Many Vietnam War veterans returned home to cries of protest — something that Manfred Edenhofer, president of the Queens chapter of the Vietnam Veterans Association, believes does not do justice to the individuals who served either voluntarily or through the draft.
“I didn’t know why we were over there, but we were over there, so let’s do our job,” Edenhofer said. “I knew I was going to Vietnam, didn’t know if I was coming back. I lost my closest friend over there … We didn’t want applause. We just didn’t want to be called baby killers. It was a strange war. Maybe we shouldn’t have been over there, but we were.”
But the new Vietnam Veterans Memorial in Elmhurst Park — for which ground was broken on Nov. 29 — seeks to set a different tone for remembering a generation of men and women who feel that served their country like any other soldier in any other conflict, but have been forgotten.
Supporters gave credit to the chapter’s late president, Pat Toro, for his work pushing for the memorial. He died in 2014 from cancer related to the chemical Agent Orange, which was used during the Vietnam War in which Toro served. His dying wish was to see the memorial completed, after spending years advocating for it.
He didn’t live to see Thursday’s groundbreaking ceremony, but retired servicemen from Queens neighborhoods including Bayside and Woodhaven took part in the event.
Up to 370 Queens residents were killed in the conflict and the memorial will remember those soldiers along with veterans such as Toro who died of illness related to the war.
Borough President Melinda Katz allocated $2.5 million to building the memorial which she and Edenhofer did not believe would ever be completed as it was 15 years in the making.
According to Edenhofer, with the majority of Vietnam veterans in Queens being above the age of 70, there was concern many of them would not live long enough to see the groundbreaking.
“Ultimately this is going to be something good. There are a lot of monuments around Queens County, but this is going to be the only one that’s going to have all the names,” Paul Schottenhamel, the adjutant for Queens County American Legion, said.
Schottenhamel was an Army infantryman in Vietnam who was awarded a Purple Heart for wounds he endured in Cambodia.
Katz was joined by state Senator Joseph Addabbo, Assemblyman Brian Barnell and Councilman Robert Holden at the groundbreaking ceremony.
Woodside is known to have the highest number of losses in Vietnam by ZIP code, according to Michael O’Kane, the former president of Queens chapter the VVA.
“In 2008, Pat Toro had an idea. It became his dream to build a monument to the men and women who made the ultimate sacrifice in the mountains, rice patties, rivers, skies and waters of Vietnam,” O’Kane said. “I visited [Toro] in the hospital several times. I was there the night before he passed. One of the last things he said to me was in regard to this memorial. ‘Get it done,’ he said. This was literally his dying wish.”
The city Department of Parks and Recreation is slated to have the project completed by the fall of 2019.

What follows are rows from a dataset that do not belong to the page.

(* ===== verification/Packet.v ===== *)
(** * Packets, the packet pool and reference counts

    [internal/stream/types.go]: [AVPacket], [NewAVPacket], [Retain], [Release]
    over an explicit memory, so that recycling a packet through the
    [sync.Pool] keeps the stale bytes of its backing array, as it does in Go. *)

From S2P Require Import Prelude.

Create HintDb packet.

(** ** Data *)

(** [PacketType] is a [uint8]; the three FLV tag types the pipeline produces. *)
Definition PacketAudio : Z := 0x08.
Definition PacketVideo : Z := 0x09.
Definition PacketMeta : Z := 0x12.

(** [Data] is a Go slice: a backing array (whose length is [cap(Data)]) and a
    length. *)
Record AVPacket := mkAVPacket {
  Type_ : Z;              (* uint8 *)
  Timestamp : Z;          (* uint32, milliseconds *)
  IsKeyframe : bool;
  Data_arr : list byte;
  Data_len : nat;
  refs : Z;               (* atomic.Int32 *)
}.

(** The bytes [pkt.Data] shows. *)
Definition Data (p : AVPacket) : list byte := take (Data_len p) (Data_arr p).

(** [&AVPacket{}] *)
Definition zero_packet : AVPacket := mkAVPacket 0 0 false [] 0 0.

#[export] Instance AVPacket_inhabited : Inhabited AVPacket := populate zero_packet.

(** The heap cells of the packets, the free list of the [sync.Pool] and the
    next unused address. *)
Record Mem := mkMem {
  cells : gmap nat AVPacket;
  pool : list nat;
  brk : nat;
}.

Definition empty_mem : Mem := mkMem ∅ [] 0.

(** The packet a pointer designates. *)
Definition deref (a : nat) (m : Mem) : AVPacket := default zero_packet (cells m !! a).

(** Assign through a pointer. *)
Definition update (a : nat) (f : AVPacket -> AVPacket) (m : Mem) : Mem :=
  mkMem (alter f a (cells m)) (pool m) (brk m).

(** ** sync.Pool *)

Fixpoint remove1 (a : nat) (l : list nat) : list nat :=
  match l with
  | [] => []
  | b :: l => if bool_decide (a = b) then l else b :: remove1 a l
  end.

(** [packetPool.Get()]: the pool may return any free packet, or none, in which
    case [New] allocates one. [pick] is that choice. *)
Definition pool_get (pick : option nat) (m : Mem) : nat * Mem :=
  let fresh := (brk m, mkMem (<[brk m := zero_packet]> (cells m)) (pool m) (S (brk m))) in
  match pick with
  | Some a => if bool_decide (a ∈ pool m)
              then (a, mkMem (cells m) (remove1 a (pool m)) (brk m))
              else fresh
  | None => fresh
  end.

(** [packetPool.Put(p)] *)
Definition pool_put (a : nat) (m : Mem) : Mem :=
  mkMem (cells m) (a :: pool m) (brk m).

(** ** Operations *)

(** The body of [NewAVPacket] on the packet the pool returned. *)
Definition reset_packet (size : nat) (old : AVPacket) : AVPacket :=
  if (length (Data_arr old) <? size)%nat
  then mkAVPacket 0 0 false (replicate size x00) size 1
  else mkAVPacket 0 0 false (Data_arr old) size 1.

Definition NewAVPacket (pick : option nat) (size : nat) (m : Mem) : nat * Mem :=
  let '(a, m) := pool_get pick m in
  (a, update a (reset_packet size) m).

Definition add_refs (d : Z) (p : AVPacket) : AVPacket :=
  mkAVPacket (Type_ p) (Timestamp p) (IsKeyframe p) (Data_arr p) (Data_len p)
             (i32 (refs p + d)).

Definition Retain (a : nat) (m : Mem) : Mem := update a (add_refs 1) m.

Definition Release (a : nat) (m : Mem) : Mem :=
  let m := update a (add_refs (-1)) m in
  if refs (deref a m) =? 0 then pool_put a m else m.

(** Field assignments used by the producers. *)
Definition set_Type (t : Z) (p : AVPacket) : AVPacket :=
  mkAVPacket t (Timestamp p) (IsKeyframe p) (Data_arr p) (Data_len p) (refs p).
Definition set_Timestamp (t : Z) (p : AVPacket) : AVPacket :=
  mkAVPacket (Type_ p) t (IsKeyframe p) (Data_arr p) (Data_len p) (refs p).
Definition set_IsKeyframe (k : bool) (p : AVPacket) : AVPacket :=
  mkAVPacket (Type_ p) (Timestamp p) k (Data_arr p) (Data_len p) (refs p).

(** Overwrite the first [length bs] bytes from position [pos] ([copy], indexed
    stores and reads into [pkt.Data]); the callers stay within [len(Data)]. *)
Definition blit (pos : nat) (bs : list byte) (p : AVPacket) : AVPacket :=
  mkAVPacket (Type_ p) (Timestamp p) (IsKeyframe p)
    (take pos (Data_arr p) ++ bs ++ drop (pos + length bs) (Data_arr p))
    (Data_len p) (refs p).

(** [SubscriberType] *)
Inductive SubscriberType :=
  | TypeLivestream | TypeStorage | TypeMinIO | TypeHLS | TypeRelay.

#[export] Instance SubscriberType_eq_dec : EqDecision SubscriberType.
Proof. solve_decision. Defined.

Definition SubscriberType_String (t : SubscriberType) : string :=
  match t with
  | TypeLivestream => "livestream"
  | TypeStorage => "storage"
  | TypeMinIO => "minio"
  | TypeHLS => "hls"
  | TypeRelay => "relay"
  end.

(** ** Lemmas *)

(** A well-formed packet: its length is within the capacity. *)
Definition packet_wf (p : AVPacket) : Prop := (Data_len p <= length (Data_arr p))%nat.

(** The free list holds allocated packets, each once, and addresses from
    [brk] on are unused. *)
Definition mem_wf (m : Mem) : Prop :=
  NoDup (pool m) /\
  (forall a, a ∈ pool m -> is_Some (cells m !! a)) /\
  (forall a, (brk m <= a)%nat -> cells m !! a = None).

Lemma deref_update a b f m :
  is_Some (cells m !! b) ->
  deref a (update b f m) = if decide (a = b) then f (deref b m) else deref a m.
Proof.
  intros [p Hp]. unfold deref, update; simpl. rewrite lookup_alter.
  repeat case_decide; subst; try done. by rewrite Hp.
Qed.

Lemma deref_update_eq a f m :
  is_Some (cells m !! a) -> deref a (update a f m) = f (deref a m).
Proof. intros. rewrite deref_update by done. by rewrite decide_True. Qed.

Lemma deref_update_ne a b f m : a <> b -> deref a (update b f m) = deref a m.
Proof.
  intros. unfold deref, update; simpl. by rewrite lookup_alter_ne.
Qed.

Lemma update_is_Some a b f m :
  is_Some (cells (update b f m) !! a) <-> is_Some (cells m !! a).
Proof.
  unfold update; simpl. rewrite lookup_alter. case_decide; subst; [|done].
  rewrite fmap_is_Some. done.
Qed.

Lemma elem_of_remove1 a b l : a ∈ remove1 b l -> a ∈ l.
Proof.
  induction l as [|c l IH]; simpl; [done|].
  case_bool_decide; set_solver.
Qed.

Lemma remove1_NoDup a l : NoDup l -> NoDup (remove1 a l) /\ a ∉ remove1 a l.
Proof.
  induction 1 as [|c l Hc Hl [IH1 IH2]]; simpl; [by split; [constructor|set_solver]|].
  case_bool_decide; subst; [done|]. split.
  - constructor; [|done]. intros ?%elem_of_remove1. done.
  - rewrite not_elem_of_cons. done.
Qed.

(** Memory in which only packet [a] may differ: what an operation on a packet
    its caller owns leaves alone. *)
Definition frame (a : nat) (m m' : Mem) : Prop :=
  forall b, b <> a -> is_Some (cells m !! b) ->
  is_Some (cells m' !! b) /\ deref b m' = deref b m.

Lemma frame_update a f m : frame a m (update a f m).
Proof. intros b Hb Hs. by rewrite update_is_Some, deref_update_ne. Qed.

Lemma frame_trans a m1 m2 m3 : frame a m1 m2 -> frame a m2 m3 -> frame a m1 m3.
Proof.
  intros H1 H2 b Hb Hs. destruct (H1 b Hb Hs) as [Hs2 E2].
  destruct (H2 b Hb Hs2) as [? E3]. split; [done|congruence].
Qed.

Lemma mem_wf_update a f m : mem_wf m -> mem_wf (update a f m).
Proof.
  intros (Hn & Hp & Hb). split_and!; [done|..]; simpl; intros x Hx.
  - by apply update_is_Some, Hp.
  - rewrite lookup_alter. case_decide; subst; rewrite Hb by done; done.
Qed.

(** A packet taken from the pool is valid, out of the pool, and not one of
    the packets that were in use. *)
Lemma pool_get_valid pick m a m' :
  mem_wf m -> pool_get pick m = (a, m') ->
  is_Some (cells m' !! a) /\ mem_wf m' /\ a ∉ pool m' /\ frame a m m' /\
  (forall b, b ∈ pool m' -> b ∈ pool m) /\
  (is_Some (cells m !! a) -> a ∈ pool m).
Proof.
  intros (Hn & Hp & Hb) E.
  assert (a = brk m /\ m' = mkMem (<[brk m:=zero_packet]> (cells m)) (pool m) (S (brk m))
          \/ a ∈ pool m /\ m' = mkMem (cells m) (remove1 a (pool m)) (brk m))
    as [[-> ->]|[Ha ->]].
  { unfold pool_get in E. destruct pick as [x|]; [case_bool_decide|]; simplify_eq; auto. }
  - assert (brk m ∉ pool m) as Hbrk.
    { intros [? H]%Hp. rewrite Hb in H; done || lia. }
    simpl. split_and!; try done.
    + rewrite lookup_insert_eq. eauto.
    + split_and!; [done|..]; simpl; intros x Hx.
      * apply lookup_insert_is_Some'. eauto.
      * rewrite lookup_insert_ne by lia. apply Hb. lia.
    + intros b Hne Hs. unfold deref; simpl. by rewrite lookup_insert_ne.
    + rewrite Hb by lia. by intros [].
  - simpl. destruct (remove1_NoDup a (pool m) Hn). split_and!; try done.
    + by apply Hp.
    + split_and!; [done| |done]. intros x Hx%elem_of_remove1. by apply Hp.
    + intros b. apply elem_of_remove1.
Qed.

Record fresh_packet (size : nat) (a : nat) (m m' : Mem) : Prop := {
  fp_valid : is_Some (cells m' !! a);
  fp_wf : mem_wf m';
  fp_free : a ∉ pool m';
  fp_frame : frame a m m';
  fp_pool : forall b, b ∈ pool m' -> b ∈ pool m;
  fp_new : is_Some (cells m !! a) -> a ∈ pool m;
  fp_len : Data_len (deref a m') = size;
  fp_cap : (size <= length (Data_arr (deref a m')))%nat;
  fp_refs : refs (deref a m') = 1;
}.

Lemma NewAVPacket_fresh pick size m a m' :
  mem_wf m -> NewAVPacket pick size m = (a, m') -> fresh_packet size a m m'.
Proof.
  intros Hwf. unfold NewAVPacket.
  destruct (pool_get pick m) as [b mb] eqn:E. intros [= -> <-].
  destruct (pool_get_valid _ _ _ _ Hwf E) as (Hs & Hwf' & Hfree & Hfr & Hpl & Hnew).
  split; try done.
  - by apply update_is_Some.
  - by apply mem_wf_update.
  - eapply frame_trans; [done|apply frame_update].
  - rewrite deref_update_eq by done. unfold reset_packet. case_match; done.
  - rewrite deref_update_eq by done. unfold reset_packet.
    destruct (Nat.ltb_spec (length (Data_arr (deref a mb))) size); simpl;
      rewrite ?length_replicate; lia.
  - rewrite deref_update_eq by done. unfold reset_packet. case_match; done.
Qed.

Lemma NewAVPacket_flags pick size m a m' :
  mem_wf m -> NewAVPacket pick size m = (a, m') ->
  Type_ (deref a m') = 0 /\ Timestamp (deref a m') = 0 /\
  IsKeyframe (deref a m') = false.
Proof.
  intros Hwf. unfold NewAVPacket.
  destruct (pool_get pick m) as [b mb] eqn:E. intros [= -> <-].
  destruct (pool_get_valid _ _ _ _ Hwf E) as (Hs & _).
  rewrite deref_update_eq by done. unfold reset_packet. case_match; done.
Qed.

(** Initialising a fresh packet keeps it fresh. *)
Lemma fresh_packet_update size a m m' f :
  fresh_packet size a m m' ->
  (forall p, Data_len (f p) = Data_len p /\ refs (f p) = refs p /\
             (length (Data_arr p) <= length (Data_arr (f p)))%nat) ->
  fresh_packet size a m (update a f m').
Proof.
  intros [] Hf. destruct (Hf (deref a m')) as (Hl & Hr & Hc).
  split; try done; rewrite ?deref_update_eq by done; try congruence; try lia.
  - by apply update_is_Some.
  - by apply mem_wf_update.
  - eapply frame_trans; [done|apply frame_update].
Qed.

Lemma fresh_blit size a m m' pos bs :
  fresh_packet size a m m' -> fresh_packet size a m (update a (blit pos bs) m').
Proof.
  intros H. apply fresh_packet_update; [done|]. intros p. split_and!; [done..|].
  simpl. rewrite !length_app, length_take, length_drop. lia.
Qed.

Lemma Data_blit_all bs p :
  Data_len p = length bs -> (length bs <= length (Data_arr p))%nat ->
  Data (blit 0 bs p) = bs.
Proof.
  intros Hl Hc. unfold Data, blit; simpl. rewrite Hl, take_app_length'; done.
Qed.

Lemma fresh_set_Timestamp size a m m' ts :
  fresh_packet size a m m' -> fresh_packet size a m (update a (set_Timestamp ts) m').
Proof. intros H. by apply fresh_packet_update. Qed.

Lemma fresh_set_Type size a m m' t :
  fresh_packet size a m m' -> fresh_packet size a m (update a (set_Type t) m').
Proof. intros H. by apply fresh_packet_update. Qed.

Lemma fresh_set_IsKeyframe size a m m' k :
  fresh_packet size a m m' -> fresh_packet size a m (update a (set_IsKeyframe k) m').
Proof. intros H. by apply fresh_packet_update. Qed.

#[export] Hint Resolve fresh_blit fresh_set_Timestamp fresh_set_Type
  fresh_set_IsKeyframe fp_valid fp_wf fp_free : packet.

(** Releasing the only reference puts the packet back in the pool. *)
Lemma Release_last size a m m' :
  fresh_packet size a m m' ->
  pool (Release a m') = a :: pool m' /\ refs (deref a (Release a m')) = 0 /\
  mem_wf (Release a m') /\ frame a m (Release a m').
Proof.
  intros []. unfold Release.
  assert (refs (deref a (update a (add_refs (-1)) m')) = 0) as ->.
  { rewrite deref_update_eq by done. unfold add_refs; simpl. by rewrite fp_refs0. }
  simpl. split_and!; try done.
  - change (refs (deref a (update a (add_refs (-1)) m')) = 0).
    rewrite deref_update_eq by done. simpl. by rewrite fp_refs0.
  - destruct (mem_wf_update a (add_refs (-1)) m' fp_wf0) as (Hn & Hp & Hb).
    split_and!; simpl; [by constructor| |done].
    intros x [->|Hx]%elem_of_cons; [by apply update_is_Some|by apply Hp].
  - intros b Hne Hs. destruct (fp_frame0 b Hne Hs) as [Hs' E].
    split; [by apply update_is_Some|].
    change (deref b (update a (add_refs (-1)) m') = deref b m).
    by rewrite deref_update_ne.
Qed.

(** Packets that are allocated and not in the free list. *)
Definition outstanding (m : Mem) : Z := Z.of_nat (size (cells m)) - Z.of_nat (length (pool m)).

Lemma length_remove1 a l : a ∈ l -> S (length (remove1 a l)) = length l.
Proof.
  induction l as [|b l IH]; simpl; [set_solver|].
  intros Ha. case_bool_decide; [done|]. simpl. rewrite IH; set_solver.
Qed.

Lemma outstanding_update a f m : outstanding (update a f m) = outstanding m.
Proof.
  unfold outstanding, update; simpl.
  by rewrite <- !size_dom, dom_alter_L.
Qed.

Lemma outstanding_NewAVPacket pick size m a m' :
  mem_wf m -> NewAVPacket pick size m = (a, m') -> outstanding m' = outstanding m + 1.
Proof.
  intros (_ & Hp & Hb). unfold NewAVPacket.
  destruct (pool_get pick m) as [b mb] eqn:E. intros [= -> <-].
  rewrite outstanding_update. unfold pool_get in E.
  assert (outstanding (mkMem (<[brk m:=zero_packet]> (cells m)) (pool m) (S (brk m)))
          = outstanding m + 1) as Hfresh.
  { unfold outstanding; simpl. rewrite map_size_insert_None by (apply Hb; lia). lia. }
  destruct pick as [x|]; [case_bool_decide|]; simplify_eq; try done.
  unfold outstanding; simpl. pose proof (length_remove1 a (pool m)). lia.
Qed.

Lemma outstanding_Release_last size a m m' :
  fresh_packet size a m m' -> outstanding (Release a m') = outstanding m' - 1.
Proof.
  intros Hf. destruct (Release_last _ _ _ _ Hf) as (Hpool & _).
  pose proof (outstanding_update a (add_refs (-1)) m') as Hu.
  unfold Release in *. case_match; simpl in *.
  - unfold outstanding in *; simpl in *. lia.
  - apply (f_equal length) in Hpool. simpl in Hpool. lia.
Qed.

(** A write within [len(Data)], seen through the slice. *)
Lemma Data_blit pos bs p :
  packet_wf p -> (pos + length bs <= Data_len p)%nat ->
  Data (blit pos bs p) = take pos (Data p) ++ bs ++ drop (pos + length bs) (Data p).
Proof.
  unfold packet_wf, Data, blit; simpl. intros Hw Hl.
  rewrite take_app, length_take, take_app, !take_take.
  rewrite (Nat.min_r (Data_len p)), !(Nat.min_l pos) by lia.
  rewrite (take_ge bs), take_drop_commute by lia. do 4 f_equal. lia.
Qed.

Lemma blit_wf pos bs p :
  packet_wf p -> packet_wf (blit pos bs p).
Proof.
  unfold packet_wf, blit; simpl. intros.
  rewrite !length_app, length_take, length_drop. lia.
Qed.

Lemma length_Data p : packet_wf p -> length (Data p) = Data_len p.
Proof. unfold packet_wf, Data. intros. rewrite length_take. lia. Qed.

Lemma fresh_packet_wf size a m m' : fresh_packet size a m m' -> packet_wf (deref a m').
Proof. intros []. unfold packet_wf. lia. Qed.

(** A memory with one packet, recycled in the pool. *)
Lemma singleton_mem_wf p : mem_wf (mkMem {[ 0%nat := p ]} [0%nat] 1).
Proof.
  split_and!; simpl.
  - apply NoDup_singleton.
  - intros a ->%list_elem_of_singleton. rewrite lookup_singleton_eq. eauto.
  - intros a Ha. rewrite lookup_singleton_ne; [done|lia].
Qed.

Lemma empty_mem_wf : mem_wf empty_mem.
Proof. split_and!; simpl; [constructor|set_solver|done]. Qed.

“We are elated to celebrate the start of construction on this memorial, which is the product of years of collaboration between Parks, Borough President Katz, and local veterans,” Queens Parks Commissioner Dorothy Lewandowski said. “The result is a thoughtful design that pays tribute to our borough’s heroes, and provides a physical space for contemplation and community gathering.”
Although veterans groups advocated for a combat cross, the design of a helmet atop a rifle, the Parks Department design will feature a wall and gardens instead.
Edenhofer pointed out that while there are World War I and World War II monuments in Queens, the only sites paying homage to Vietnam deaths in the borough are neighborhood-based, such as Doughboy Plaza in Woodside.
“We [Vietnam veterans] are all in our 70s. There might be one or two in his 60s and a couple so old we don’t even want to talk about it. But when we’re gone there’s no more draft,” Edenhofer, who volunteered to serve in the Marines, said. “People don’t have to worry about getting drafted, so they forget about it. They see a blurb in the newspaper about sergeant so-and-so died in Afghanistan today, oh where’s the sale pages. It doesn’t mean anything because they don’t have to worry about it happening to them.”
“We were pretty much the forgotten guys,” Edenhofer concluded.